There are two "international" US expat groups that do quite a bit on the tax issue - though they're certainly not free either: AARO and ACA The ACA site even has some tax guidance available.
Cheers,
Bev
Hi Bev,
Still trying to sort out all this stuff...sadly :/ I visited the embassy and you were right, very nice and easy to deal with in there (albeit incredibly fast...and a tad confusing for me). Since then I have been trying to sort out all these forms on my own - so far Ive got my 1040, Schedule C, Schedule M, form 1116, and Schedule SE.
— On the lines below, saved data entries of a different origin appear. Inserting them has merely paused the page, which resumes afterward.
Definition env_applied (getenv : bytes -> option bytes) (c c' : Config) : Prop :=
  env_field getenv #"NSHGEOIP_COUNTRY_DB" Some (country_db c) = Some (country_db c') /\
  env_field getenv #"NSHGEOIP_ASN_DB" Some (asn_db c) = Some (asn_db c') /\
  env_field getenv #"NSHGEOIP_CITY_DB" Some (city_db c) = Some (city_db c') /\
  env_field getenv #"NSHGEOIP_SOCKET" Some (socket_path c) = Some (socket_path c') /\
  env_field getenv #"NSHGEOIP_SOCKET_MODE" (fun s => parse_in_range s 8 0 4095) (socket_mode c) = Some (socket_mode c') /\
  env_field getenv #"NSHGEOIP_THREADS" (fun s => parse_in_range s 10 1 256) (threads c) = Some (threads c') /\
  env_field getenv #"NSHGEOIP_MAX_REQUEST_BYTES" (fun s => parse_in_range s 10 256 1048576) (max_request_bytes c) =
    Some (max_request_bytes c') /\
  env_field getenv #"NSHGEOIP_DEBUG_LOG" parse_bool (debug_log c) = Some (debug_log c') /\
  env_field getenv #"NSHGEOIP_TCP_PORT" (fun s => parse_in_range s 10 1 65535) (tcp_port c) = Some (tcp_port c') /\
  env_field getenv #"NSHGEOIP_TCP_ADDRESS" Some (tcp_address c) = Some (tcp_address c') /\
  env_field getenv #"NSHGEOIP_METRICS_FILE" Some (metrics_file c) = Some (metrics_file c') /\
  env_field getenv #"NSHGEOIP_METRICS_INTERVAL_SECONDS" (fun s => parse_in_range s 10 1 86400)
    (metrics_interval_seconds c) = Some (metrics_interval_seconds c').

(** The checked variables in the order they are read, with their parsers'
    verdict and the text of their error. *)
Definition env_checks : list (bytes * (bytes -> bool) * bytes) :=
  [ (#"NSHGEOIP_SOCKET_MODE", fun s => bool_decide (is_Some (parse_in_range s 8 0 4095)),
      #": invalid value (expected octal, e.g. 0660)");
    (#"NSHGEOIP_THREADS", fun s => bool_decide (is_Some (parse_in_range s 10 1 256)), #": invalid value (expected 1-256)");
    (#"NSHGEOIP_MAX_REQUEST_BYTES", fun s => bool_decide (is_Some (parse_in_range s 10 256 1048576)),
      #": invalid value (expected 256-1048576)");
    (#"NSHGEOIP_DEBUG_LOG", fun s => bool_decide (is_Some (parse_bool s)), #": invalid value (expected true/false)");
    (#"NSHGEOIP_TCP_PORT", fun s => bool_decide (is_Some (parse_in_range s 10 1 65535)),
      #": invalid value (expected 1-65535)");
    (#"NSHGEOIP_METRICS_INTERVAL_SECONDS", fun s => bool_decide (is_Some (parse_in_range s 10 1 86400)),
      #": invalid value (expected 1-86400)") ].

Definition env_bad (getenv : bytes -> option bytes) (check : bytes * (bytes -> bool) * bytes) : bool :=
  match getenv check.1.1 with Some s => negb (check.1.2 s) | None => false end.

Lemma env_steps_cons s steps c c' :
  env_steps (s :: steps) c = (c', None) <-> exists c1, s c = (c1, None) /\ env_steps steps c1 = (c', None).
Proof. simpl. destruct (s c) as [c1 [e|]]; naive_solver. Qed.

Lemma env_string_iff getenv name set get c c1 :
  set (get c) c = c ->
  env_string getenv name set c = (c1, None) <-> exists v, env_field getenv name Some (get c) = Some v /\ c1 = set v c.
Proof.
  intros H. unfold env_string, env_field. destruct (getenv name) as [s|].
  - split; [intros [= <-]; by exists s|by intros (v & [= ->] & ->)].
  - split; [intros [= <-]; by exists (get c)|by intros (v & [= <-] & ->); rewrite H].
Qed.

Lemma env_checked_iff {A} getenv name (parse : bytes -> option A) set get what c c1 :
  set (get c) c = c ->
  env_checked getenv name parse set what c = (c1, None) <->
  exists v, env_field getenv name parse (get c) = Some v /\ c1 = set v c.
Proof.
  intros H. unfold env_checked, env_field.
  destruct (getenv name) as [s|]; [destruct (parse s) as [x|]|].
  - split; [intros [= <-]; by exists x|by intros (v & [= ->] & ->)].
  - split; [done|by intros (v & ? & _)].
  - split; [intros [= <-]; by exists (get c)|by intros (v & [= <-] & ->); rewrite H].
Qed.

Lemma eta_config c :
  mkConfig (country_db c) (asn_db c) (city_db c) (socket_path c) (socket_mode c) (threads c)
    (max_request_bytes c) (debug_log c) (tcp_port c) (tcp_address c) (metrics_file c)
    (metrics_interval_seconds c) = c.
Proof. by destruct c. Qed.

(** Takes the first step of [env_steps] apart, in a hypothesis or a goal;
    [get] is the field the step sets. *)
Ltac env_step_in H get :=
  let E := fresh "E" in
  apply env_steps_cons in H as (? & E & H);
  first [apply (env_string_iff _ _ _ get) in E; [|apply eta_config]
        |apply (env_checked_iff _ _ _ _ get) in E; [|apply eta_config]];
  destruct E as (? & E & ->).
Ltac env_step_goal E get :=
  apply env_steps_cons; eexists; split;
  [first [apply (env_string_iff _ _ _ get) | apply (env_checked_iff _ _ _ _ get)];
   [apply eta_config|eexists; split; [exact E|reflexivity]]|].

Lemma apply_env_overrides_iff getenv c c' :
  apply_env_overrides getenv c = (c', None) <-> env_applied getenv c c'.
Proof.
  unfold apply_env_overrides, parse_port. split.
  - intros H. env_step_in H country_db. env_step_in H asn_db. env_step_in H city_db.
    env_step_in H socket_path. env_step_in H socket_mode. env_step_in H threads.
    env_step_in H max_request_bytes. env_step_in H debug_log. env_step_in H tcp_port.
    env_step_in H tcp_address. env_step_in H metrics_file. env_step_in H metrics_interval_seconds.
    cbn [env_steps] in H. injection H as <-. by repeat split.
  - intros (E1 & E2 & E3 & E4 & E5 & E6 & E7 & E8 & E9 & E10 & E11 & E12).
    env_step_goal E1 country_db. env_step_goal E2 asn_db. env_step_goal E3 city_db.
    env_step_goal E4 socket_path. env_step_goal E5 socket_mode. env_step_goal E6 threads.
    env_step_goal E7 max_request_bytes. env_step_goal E8 debug_log. env_step_goal E9 tcp_port.
    env_step_goal E10 tcp_address. env_step_goal E11 metrics_file.
    env_step_goal E12 metrics_interval_seconds.
    cbn [env_steps]. exact (f_equal (fun x => (x, None)) (eta_config c')).
Qed.

(** The error is the first bad variable's, whatever the configuration. *)
Lemma env_string_error getenv name set steps c :
  exists c1, env_steps (env_string getenv name set :: steps) c = env_steps steps c1.
Proof. cbn. unfold env_string. destruct (getenv name); by eexists. Qed.

Lemma env_checked_error {A} getenv name (parse : bytes -> option A) set what steps c :
  (exists c1, env_bad getenv (name, fun s => bool_decide (is_Some (parse s)), what) = false /\
    env_steps (env_checked getenv name parse set what :: steps) c = env_steps steps c1) \/
  (env_bad getenv (name, fun s => bool_decide (is_Some (parse s)), what) = true /\
    env_steps (env_checked getenv name parse set what :: steps) c = (c, Some (name ++ what))).
Proof.
  cbn. unfold env_checked, env_bad. cbn. destruct (getenv name) as [s|]; [|left; by eexists].
  destruct (parse s) eqn:E; [left; by eexists|by right].
Qed.

Ltac env_skip_string :=
  match goal with |- context [env_steps (env_string ?g ?n ?s :: ?l) ?c] =>
    destruct (env_string_error g n s l c) as [? ->] end.
Ltac env_skip_checked :=
  match goal with |- context [env_steps (env_checked ?g ?n ?p ?s ?w :: ?l) ?c] =>
    destruct (env_checked_error g n p s w l c) as [(? & E & ->)|(E & ->)];
    cbn [find]; rewrite E; [clear E|reflexivity] end.

Lemma apply_env_overrides_first_error getenv c :
  (apply_env_overrides getenv c).2 =
  option_map (fun check => check.1.1 ++ check.2) (find (env_bad getenv) env_checks).
Proof.
  unfold apply_env_overrides, parse_port, env_checks.
  change (Z.shiftl 1 20) with 1048576%Z.
  do 4 env_skip_string. do 5 env_skip_checked. do 2 env_skip_string. env_skip_checked. done.
Qed.

(** ** Default databases *)

(** The first candidate that exists, for a field that is empty. *)
Definition default_db (exists_ : bytes -> bool) (dirs : list bytes) (filename field : bytes) : bytes :=
  if field == [] then default [] (find exists_ (map (fun dir => dir ++ #"/" ++ filename) dirs)) else field.

Definition default_note (exists_ : bytes -> bool) (dirs : list bytes) (key filename field : bytes) : list bytes :=
  if (field == []) && existsb exists_ (map (fun dir => dir ++ #"/" ++ filename) dirs)
  then [key ++ #" not set, using " ++ default_db exists_ dirs filename field ++ #" (auto-detected)"]
  else [].

Lemma push_back_append w x : push_back w x = append_warnings w [x].
Proof. by destruct w. Qed.

Lemma resolve_db_slot_spec exists_ field key filename dirs notes :
  resolve_db_slot exists_ field key filename dirs notes =
  (default_db exists_ dirs filename field,
   append_warnings notes (default_note exists_ dirs key filename field)).
Proof.
  unfold default_note, default_db. destruct (bool_decide_reflect (field = [])) as [->|Hne].
  2: { cbn [andb]. rewrite append_warnings_nil. destruct dirs; cbn; by rewrite bool_decide_neq by done. }
  cbn [andb]. induction dirs as [|d dirs IH]; [by rewrite append_warnings_nil|].
  cbn [resolve_db_slot map find existsb]. change ([] == []) with true. cbn [negb].
  destruct (exists_ (d ++ #"/" ++ filename)); [|apply IH]. cbn. by rewrite push_back_append.
Qed.

Lemma apply_default_db_paths_value exists_ cfg dirs notes :
  let city := default_db exists_ dirs #"GeoLite2-City.mmdb" (city_db cfg) in
  (apply_default_db_paths exists_ cfg dirs notes).1 =
  set_country_db
    (if city == [] then default_db exists_ dirs #"GeoLite2-Country.mmdb" (country_db cfg) else country_db cfg)
    (set_asn_db (default_db exists_ dirs #"GeoLite2-ASN.mmdb" (asn_db cfg)) (set_city_db city cfg)).
Proof.
  cbn zeta. unfold apply_default_db_paths. rewrite !resolve_db_slot_spec. cbn [city_db set_city_db set_asn_db].
  destruct (default_db exists_ dirs #"GeoLite2-City.mmdb" (city_db cfg) == []); by cbn [negb].
Qed.

(** ** Properties *)

(** [parse_long] accepts exactly the texts (up to the first NUL) made of
    white space, an optional sign and digits of the base whose value fits in
    a 64-bit [long], and returns that value; so any [long] written in decimal
    reads back as itself, and no larger number is truncated into range. *)
Theorem parse_long_spec (base : N) (value : bytes) (v z : Z) :
  (parse_long value base = Some v <->
   long_text base (c_str value) v /\ (LONG_MIN <= v <= LONG_MAX)%Z) /\
  parse_long (to_string z) 10 = (if ((LONG_MIN <=? z) && (z <=? LONG_MAX))%Z then Some z else None).
Proof. split; [apply parse_long_iff|apply parse_long_to_string]. Qed.

(** C20. A configuration written to a file loads back: for every configuration
    with texts free of newlines and outer white space, numbers in range and a
    port, loading the rendered file over any other configuration gives that
    configuration, with no error and no new warning. *)
Theorem load_config_roundtrip (path : bytes) (c c0 : Config) (w : option (list bytes)) (H : config_writable c) :
  load_config path (Some (render_config c)) c0 w = mkLoad c None w.
Proof. by apply load_render_config. Qed.

(** Witness of C20: a configuration with every member set. *)
Example load_config_roundtrip_witness :
  let c := mkConfig #"/db/c.mmdb" [] #"/db/my city.mmdb" #"/run/s" 432 4 8192 true 8080 #"::1" #"/m=1" 60 in
  load_config #"/etc/c" (Some (render_config c)) (Config_default 0) (Some []) = mkLoad c None (Some []).
Proof.
  apply load_config_roundtrip. split; [unfold config_ok; cbn; lia|]. split; [done|].
  repeat constructor; by apply (bool_decide_eq_true_1 (LF ∉ _)).
Defined.

(** C37. How a load ends: either every line is acceptable, and the
    configuration is all lines applied in order; or there is a first bad
    line, the error names the file and that line's number, and the
    configuration is the lines before it applied in order.  In both cases the
    warnings added are one per unknown key, in order, with line numbers. *)
Theorem load_config_outcome (path content : bytes) (cfg : Config) (w : option (list bytes)) :
  load_ends path (getlines content) 0 cfg w (load_config path (Some content) cfg w) /\
  load_config path None cfg w = mkLoad cfg (Some (#"cannot open config file: " ++ path)) w.
Proof. split; [apply load_lines_ends|done]. Qed.

(** C36. The documented ranges hold of every configuration: of the built-in
    one on any machine, and after a file, the environment and the default
    databases were applied to it, also when one of them failed half-way. *)
Theorem config_ranges (detected : Z) (path : bytes) (file : option bytes) (w : option (list bytes))
    (getenv : bytes -> option bytes) (exists_ : bytes -> bool) (dirs : list bytes) (notes : option (list bytes)) :
  let c0 := Config_default detected in
  let c1 := lr_cfg (load_config path file c0 w) in
  let c2 := (apply_env_overrides getenv c1).1 in
  let c3 := (apply_default_db_paths exists_ c2 dirs notes).1 in
  config_ok c0 /\ config_ok c1 /\ config_ok c2 /\ config_ok c3 /\ (4 <= threads c0 <= 20)%Z.
Proof.
  cbn zeta. assert (H0 := config_default_ok detected). assert (H1 := load_config_ok path file _ w H0).
  assert (H2 := apply_env_overrides_ok getenv _ H1).
  repeat split; try apply H0; try apply H1; try apply H2; try apply (apply_default_db_paths_ok _ _ _ _ H2);
    apply default_thread_count_range.
Qed.

(** C38. The environment overrides: the call succeeds with [c'] exactly when
    every member of [c'] is its own variable's value, if that is set, and the
    old value otherwise; a failed call reports the first checked variable
    whose text its parser rejects, in the order they are read.  A port given as
    0 is left out: the documentation says it means no TCP listener, the parser
    rejects it (the finding at config.cpp:98). *)
Theorem apply_env_overrides_spec (getenv : bytes -> option bytes) (c c' : Config)
    (Hport : forall text, getenv #"NSHGEOIP_TCP_PORT" = Some text -> parse_long text 10 <> Some 0%Z) :
  (apply_env_overrides getenv c = (c', None) <-> env_applied getenv c c') /\
  (apply_env_overrides getenv c).2 =
    option_map (fun check => check.1.1 ++ check.2) (find (env_bad getenv) env_checks).
Proof. split; [apply apply_env_overrides_iff|apply apply_env_overrides_first_error]. Qed.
Is it correct that everyone living abroad and is working for themselves still needs to pay SE tax as if they were living in the US (ie, without any foreign tax credits applied)? I was reading about it and it was talking about the funding of Social Security and Medicare, which seems strange if I am having to pay NI contributions here in the UK and will likely be hit with some form of social security and self employment tax here as well.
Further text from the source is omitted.